What did you all think of Rachel Allen catching her St.
Stephen’s Day din dins and then putting the news up in pictorial format on her
Face Book? The first thing I thought
was, “Rachel can shoot? Cool!” and
straight off the back of that I thought, “Oh, oh, Rachel. You silly moo!” She left herself wide open and I think she
was doubly unfortunate in that it happened to be a slow week in the news. I’m all for a [small] bit of controversy in
order to gain notoriety but I’m also wondering if she can really shoot. Mister Husband reckons she probably can but
I’m not so sure. I could be wrong of course; it’s been known to
happen. She has a new book to promote,
doesn’t she? I haven’t bought her last three and out of all
the others that are stored under the stairs, I can count on one hand the number
of recipes that I’ve tried from all of them.
Mostly desserts too! But when I
heard, on the radio, about the furore her Face Book picture caused, I straight
away went to have a gander. Because they
said Rachel shot the birds. I was
impressed. I admit it, I was. I love when I find out something unexpected
about someone. It makes me look at them
in a different light. I suppose you
could say they go up in my estimation. I have a very casual acquaintance who is a
total earth mother. She co-sleeps, home
schools, long term breastfeeds, makes and bakes for farmers markets, the whole
sustainable lot. She makes me hang my
head in shame. And then I discovered
that she is a huge fan of heavy metal music.
It completely belies her mother earth persona which is as cool as you
can get anyway, but this revelation just adds to her appeal. And that is why I think the Rachel thing has been
dished up to give her a little bit of an edge.
(Did you see what I did there? Did
ya?) Rachel is nice and all but she’s no
Nigella. So that’s why the glass half empty side of me was suspicious over the
whole thing. And then I thought, if I
were to go on a mad PR junket, what could I reveal about myself that would make
people sit up and take notice, maybe look at me in a different light. Well, I
swam with dolphins once. No, not Fungi,
smart arse down the back. Although I
loved seeing him in the flesh too. I
swam with wild dolphins in New Zealand.
In the sea and everything. I can hold that note on Bill Withers Lovely Day easily enough. I can!

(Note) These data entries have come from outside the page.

(* ===== verification/UnicodePath.v ===== *)
(** * Paths

    A [UNICODE_STRING] is the list of its 16-bit characters; its [Length] is
    twice the list's length, and a [NULL] or empty string is the empty list.
    The case folding and hash tables of the kernel (ntoskrnl's NLS tables)
    are not part of the driver: they are the [Nls] class, whose laws are what
    their documentation says of them.  On them are built the comparisons of
    src/Structs.c and src/PathCache.c. *)

From S2P Require Import Prelude.

Abbreviation PATH := (list Z).

(** [L'\\'] *)
Definition SEP : Z := 92.

(** Length in bytes, as the driver's limits count it. *)
Definition path_bytes (p : PATH) : Z := 2 * Z.of_nat (length p).

(** [RtlUpcaseUnicodeChar], and [RtlHashUnicodeString] with
    [CaseInSensitive] and the default algorithm ([None] when it reports an
    error).  Upcasing leaves the separator alone and makes nothing else one;
    the case-insensitive hash depends on the upcased characters only. *)
Class Nls := {
  upcase : Z -> Z;
  rtl_hash : PATH -> option Z;
  upcase_sep : forall c, upcase c = SEP <-> c = SEP;
  rtl_hash_upcase : forall p q, upcase <$> p = upcase <$> q -> rtl_hash p = rtl_hash q
}.

Section Paths.
Context {nls : Nls}.

Definition fold_path (p : PATH) : PATH := upcase <$> p.

(** [RtlEqualUnicodeString(p, q, TRUE)] *)
Definition RtlEqualUnicodeString (p q : PATH) : bool := bool_decide (fold_path p = fold_path q).

(** [RtlPrefixUnicodeString(d, p, TRUE)] *)
Definition RtlPrefixUnicodeString (d p : PATH) : bool := bool_decide (fold_path d `prefix_of` fold_path p).

Definition BlorgHashPath (p : PATH) : Z :=
  let hash :=
    match rtl_hash p with
    | Some h => h
    | None => fold_left (fun hash c => u32 (u32 (hash * 131) + upcase c)) p 0
    end in
  u32 (hash * 0x9E3779B1).

(** The number of characters up to and including the last separator
    among the first [n]. *)
Fixpoint last_sep (n : nat) (p : PATH) : nat :=
  match n with
  | O => O
  | S m => if bool_decide (p !! m = Some SEP) then S m else last_sep m p
  end.

(** [None] is the source's [FALSE]. *)
Definition PathCacheParent (p : PATH) : option PATH :=
  let chars := last_sep (length p) p in
  if (chars =? 0)%nat || (chars =? length p)%nat then None
  else Some (take (if (chars =? 1)%nat then 1%nat else (chars - 1)%nat) p).

Definition ends_with_sep (d : PATH) : bool := bool_decide (last d = Some SEP).

Definition PathCacheIsUnder (dir path : PATH) : bool :=
  if path_bytes path <? path_bytes dir then false
  else if negb (RtlPrefixUnicodeString dir path) then false
  else (path_bytes path =? path_bytes dir) || ends_with_sep dir ||
       bool_decide (path !! length dir = Some SEP).

Definition PathCacheIsBelowChild (dir path : PATH) : bool :=
  bool_decide (SEP ∈ drop (if ends_with_sep dir then length dir else S (length dir)) path).

Definition MAX_NAME_LEN : Z := 260.

Definition PathCacheIsComponent (name : list Z) : bool :=
  if (length name =? 0)%nat || (MAX_NAME_LEN <=? Z.of_nat (length name)) then false
  else negb (bool_decide (SEP ∈ name)).

(** In bytes; zero for the root, which has no parent to report into. *)
Definition ChangeFeedNameOffset (p : PATH) : Z :=
  let chars := Z.of_nat (last_sep (length p) p) in
  if chars * 2 =? path_bytes p then 0 else u16 (chars * 2).
End Paths.

(** ** Facts *)

Section Facts.
Context {nls : Nls}.
Implicit Types p q d : PATH.

Lemma equal_refl p : RtlEqualUnicodeString p p = true.
Proof. by apply bool_decide_eq_true. Qed.

Lemma equal_iff p q : RtlEqualUnicodeString p q = true <-> fold_path p = fold_path q.
Proof. apply bool_decide_eq_true. Qed.

Lemma equal_sym p q : RtlEqualUnicodeString p q = RtlEqualUnicodeString q p.
Proof. apply bool_decide_ext. done. Qed.

Lemma equal_trans p q d :
  RtlEqualUnicodeString p q = true -> RtlEqualUnicodeString q d = RtlEqualUnicodeString p d.
Proof. rewrite equal_iff. intros H. unfold RtlEqualUnicodeString. by rewrite H. Qed.

Lemma fold_length p : length (fold_path p) = length p.
Proof. apply length_fmap. Qed.

Lemma fold_eq_length p q : fold_path p = fold_path q -> length p = length q.
Proof. intros H. rewrite <- (fold_length p), <- (fold_length q). by rewrite H. Qed.

Lemma fold_app p q : fold_path (p ++ q) = fold_path p ++ fold_path q.
Proof. apply fmap_app. Qed.

Lemma fold_lookup_sep p i : p !! i = Some SEP <-> fold_path p !! i = Some SEP.
Proof.
  unfold fold_path. rewrite list_lookup_fmap. destruct (p !! i) as [c|]; simpl; [|done].
  split; intros [= Hc]; f_equal; by apply upcase_sep.
Qed.

(** The hash, and so the bucket, of a path ignores its case. *)
Lemma hash_fold p q : fold_path p = fold_path q -> BlorgHashPath p = BlorgHashPath q.
Proof.
  intros H. unfold BlorgHashPath. rewrite (rtl_hash_upcase p q H).
  destruct (rtl_hash q); [done|]. do 2 f_equal. clear -H. revert q H. generalize 0.
  induction p as [|c p IH]; intros z [|c' q] Heq; try discriminate Heq; [done|]. injection Heq as Hc Hp. simpl. rewrite Hc. by apply IH.
Qed.

Lemma hash_range p : 0 <= BlorgHashPath p < 4294967296.
Proof. apply u32_range. Qed.

Lemma last_sep_le n p : (last_sep n p <= n)%nat.
Proof. induction n; simpl; [done|]. case_bool_decide; lia. Qed.
End Facts.

(** ** A concrete table: ASCII case folding and the x65599 hash *)

Definition ascii_upcase (c : Z) : Z := if (97 <=? c) && (c <=? 122) then c - 32 else c.

Definition ascii_hash (p : PATH) : option Z :=
  Some (fold_left (fun h c => u32 (h * 65599 + ascii_upcase c)) p 0).

#[export] Program Instance ascii_nls : Nls := {|
  upcase := ascii_upcase;
  rtl_hash := ascii_hash
|}.
Next Obligation.
  intros c. unfold ascii_upcase, SEP. bool_cases; lia.
Qed.
Next Obligation.
  intros p q H. unfold ascii_hash. f_equal. revert q H. generalize 0.
  induction p as [|c p IH]; intros z [|c' q] Heq; try discriminate Heq; [done|]. injection Heq as Hc Hp. simpl. rewrite Hc. by apply IH.
Qed.

(** ** What lies beneath a directory *)

Section Under.
Context {nls : Nls}.
Implicit Types p q d dir : PATH.

Definition with_sep (dir : PATH) : PATH := if ends_with_sep dir then dir else dir ++ [SEP].

Lemma upcase_SEP : upcase SEP = SEP.
Proof. by apply upcase_sep. Qed.

Lemma fold_sep_elem p : SEP ∈ fold_path p <-> SEP ∈ p.
Proof.
  unfold fold_path. rewrite list_elem_of_fmap. split.
  - intros (c & Hc & Hin). symmetry in Hc. apply upcase_sep in Hc as ->. done.
  - intros Hin. exists SEP. by rewrite upcase_SEP.
Qed.

Lemma fold_drop n p : fold_path (drop n p) = drop n (fold_path p).
Proof. unfold fold_path. by rewrite fmap_drop. Qed.

Lemma with_sep_length dir : length (with_sep dir) = if ends_with_sep dir then length dir else S (length dir).
Proof. unfold with_sep. destruct (ends_with_sep dir); [done|]. rewrite length_app. cbn. lia. Qed.

(** Beneath [dir], or [dir] itself: no matter the case, and never a
    sibling whose name merely starts with [dir]'s. *)
Lemma is_under_spec dir p :
  PathCacheIsUnder dir p = true <->
  fold_path p = fold_path dir \/ exists rest, fold_path p = fold_path (with_sep dir) ++ rest.
Proof.
  unfold PathCacheIsUnder, RtlPrefixUnicodeString, path_bytes.
  destruct (Z.ltb_spec (2 * Z.of_nat (length p)) (2 * Z.of_nat (length dir))) as [Hlt|Hge].
  { split; [done|]. intros [H|[rest H]]; apply (f_equal length) in H; rewrite ?length_app, !fold_length in H; [lia|].
    rewrite with_sep_length in H. destruct (ends_with_sep dir); lia. }
  case_bool_decide as Hpre; cbn [negb].
  - destruct Hpre as [rest Hrest]. pose proof (f_equal length Hrest) as Hlen. rewrite length_app, !fold_length in Hlen.
    rewrite !orb_true_iff, Z.eqb_eq, bool_decide_eq_true. unfold with_sep. split.
    + intros [[Heq|He]|Hs].
      * left. rewrite Hrest. destruct rest; [by rewrite app_nil_r|cbn in Hlen; lia].
      * right. rewrite He. by exists rest.
      * destruct (ends_with_sep dir); [right; by exists rest|]. right. apply fold_lookup_sep in Hs.
        rewrite Hrest, lookup_app_r in Hs by (by rewrite fold_length). rewrite fold_length, Nat.sub_diag in Hs.
        destruct rest as [|c rest]; [done|]. injection Hs as ->. exists rest. rewrite fold_app. cbn. rewrite upcase_SEP, Hrest. by rewrite <- app_assoc.
    + intros [H|[rest' H]]; [left; left; apply fold_eq_length in H; lia|].
      destruct (ends_with_sep dir) eqn:He; [by left; right|]. right. apply fold_lookup_sep. rewrite H, fold_app.
      rewrite <- app_assoc, lookup_app_r by (by rewrite fold_length). rewrite fold_length, Nat.sub_diag. cbn. by rewrite upcase_SEP.
  - split; [done|]. intros [H|[rest H]]; destruct Hpre; [by rewrite H|].
    unfold with_sep in H. destruct (ends_with_sep dir); [by exists rest|]. rewrite fold_app, <- app_assoc in H. by eexists.
Qed.

Lemma below_child_spec dir p rest :
  fold_path p = fold_path (with_sep dir) ++ rest -> PathCacheIsBelowChild dir p = bool_decide (SEP ∈ rest).
Proof.
  intros H. unfold PathCacheIsBelowChild. rewrite <- with_sep_length. apply bool_decide_ext.
  rewrite <- fold_sep_elem, fold_drop, H. rewrite <- (fold_length (with_sep dir)), drop_app_length. done.
Qed.
End Under.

I make a mean batch of cookies; you can order them with Smarties on top
or with cranberries and white chocolate.
I’ve never, ever smoked. Not even experimentally. I speak three languages; English, bitching
and moaning. I can touch my nose with my
tongue. There is a big black hole in my memory where I
have absolutely no recollection of 2 whole days in December about 20 years
ago. I was in an accident and still
can’t remember what happened. I have a
massive scar on my knee where it was smashed open in that accident and I like
to tell nosey kids that I got bitten by a shark. I used to work in a
convent. And I loved it. I have
a fear of numbers and couldn’t tell the time till I was about 10. I’ve never seen Rocky or The Champ. I’d love to finish this one up with a massive
disclosure like I indulge in a spot of taxidermy during the weekends or repair
bungee jump cords but I don’t do anything of the sort. I am perfectly “nice and normal.” Hey, looks like I have something in common with
Ms. Allen after all. I wonder if she
were to Sellotape a semi-automatic to the cover of her new book would it sell
any quicker. Still, if her cook books
dry up, at least she will be able to hunt down her food to feed her
family. I’d have to sneak up on mine,
scream my head off to stun it and then pounce!